Per i sindacati, questa è un'interpretazione piuttosto “improbabile” delle norme. “L'articolo 40 stabilisce che al fine di assicurare la continuità e il migliore svolgimento della funzione pubblica, qualora non si raggiunga l'accordo per la stipulazione di un contratto collettivo integrativo, l'amministrazione interessata può provvedere, in via provvisoria, sulle materie oggetto del mancato accordo, fino alla successiva sottoscrizione”.

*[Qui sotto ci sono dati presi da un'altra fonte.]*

(* ===== verification/Store.v ===== *)
(** * The ledger store: [billing/ledger/store.go]

    Accounts, entries and postings in the tables of [DB.v], the statements that
    touch them and the operations of [Store]. *)

From S2P Require Import Prelude Decimal Amount Ledger Bytes GoTime Event DB.

(** ** Data *)

Inductive store_err : Type :=
| ErrNameRequired
| ErrNotAKind (kind : AccountKind)
| ErrKindMismatch (existing kind : AccountKind)
| ErrAccountNotFound
| ErrLedger (e : ledger_err)
| ErrStore (e : db_err).

(** ** Statements *)

Section Statements.
Context `{Postgres}.

Definition kind_check (kind : string) : bool :=
  bool_decide (kind ∈ ["asset"; "liability"; "revenue"; "expense"; "equity"]%string).

Definition account_named (name : string) (r : account_row) : bool := bool_decide (ar_name r = name).

Definition insertAccount (name kind : string) (created_at : Time) : stmt Z := fun db =>
  if negb (text_ok name && text_ok kind) then Err ErrInvalidText
  else if negb (kind_check kind) then Err ErrConstraint
  else if existsb (account_named name) (rows (ledger_accounts db)) then Err ErrConstraint
  else
    let '(id, t) := table_insert (fun id => mkAccountRow id name kind (timestamptz created_at)) (ledger_accounts db) in
    Ok (id, set_accounts t db).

“Come si evince chiaramente, la norma modificata non mette in discussione il principio della proroga di validità del contratto che, peraltro, nel caso di specie non è un principio di carattere generale bensì una vera e propria clausola contrattuale . – spiegano i sindacati - Anzi la norma, è correlata alle esigenze di continuità dei servizi e della funzione pubblica e ciò rileva ulteriormente
l'inopportunità anche funzionale della disdetta unilaterale. Appare contraddittorio e irrazionale disdettare immotivatamente un contratto e poi invocarne la continuità di applicazione attraverso una norma di legge che prevede tutt'altro”.
 

“Sebbene appaia condivisibile l'aver prorogato il precedente contratto, non si può non sottolineare l'erronea interpretazione dell'articolo 40 che stabilisce precisamente che l'intervento
unilaterale dell’amministrazione  è eventualmente legittimo solo a condizione che vi sia stato
un mancato raggiungimento dell'accordo tra le parti sul nuovo contratto”, aggiugono.

“Per operare una simile scelta sarebbe stato necessario che ricorressero determinate condizioni quali per esempio numerosi ed infruttuosi incontri di contrattazione decentrata, distribuiti in un lungo lasso di tempo; - si legge ancora - l'avvenuto svolgimento di trattative; eventuali diffide alla
sottoscrizione, ed altro”. In particolare, la prima riunione di contrattazione decentrata è stata convocata solo il 17 dicembre e cioè a 14 giorni dalla scadenza del contratto.

I sindacati aggiungono che “in ordine al mancato raggiungimento dell'accordo non si può invocare una qualsiasi forma di dissenso per attivare l’articolo 40 ma è presupposto necessario che vi sia una presa d'atto della distanza delle parti in ordine all'intero contratto Integrativo o che il mancato accordo verta su  aspetti assunti come irrinunciabili per le parti”.

In base a quanto detto Cgil e Uil evidenziano un livello “alquanto approssimativo della gestione di determinate questioni la cui rilevanza meriterebbe, viceversa,  una maggiore attenzione da parte dell'amministrazione e per denunciare la tendenza ormai radicata all'unilateralità delle scelte”.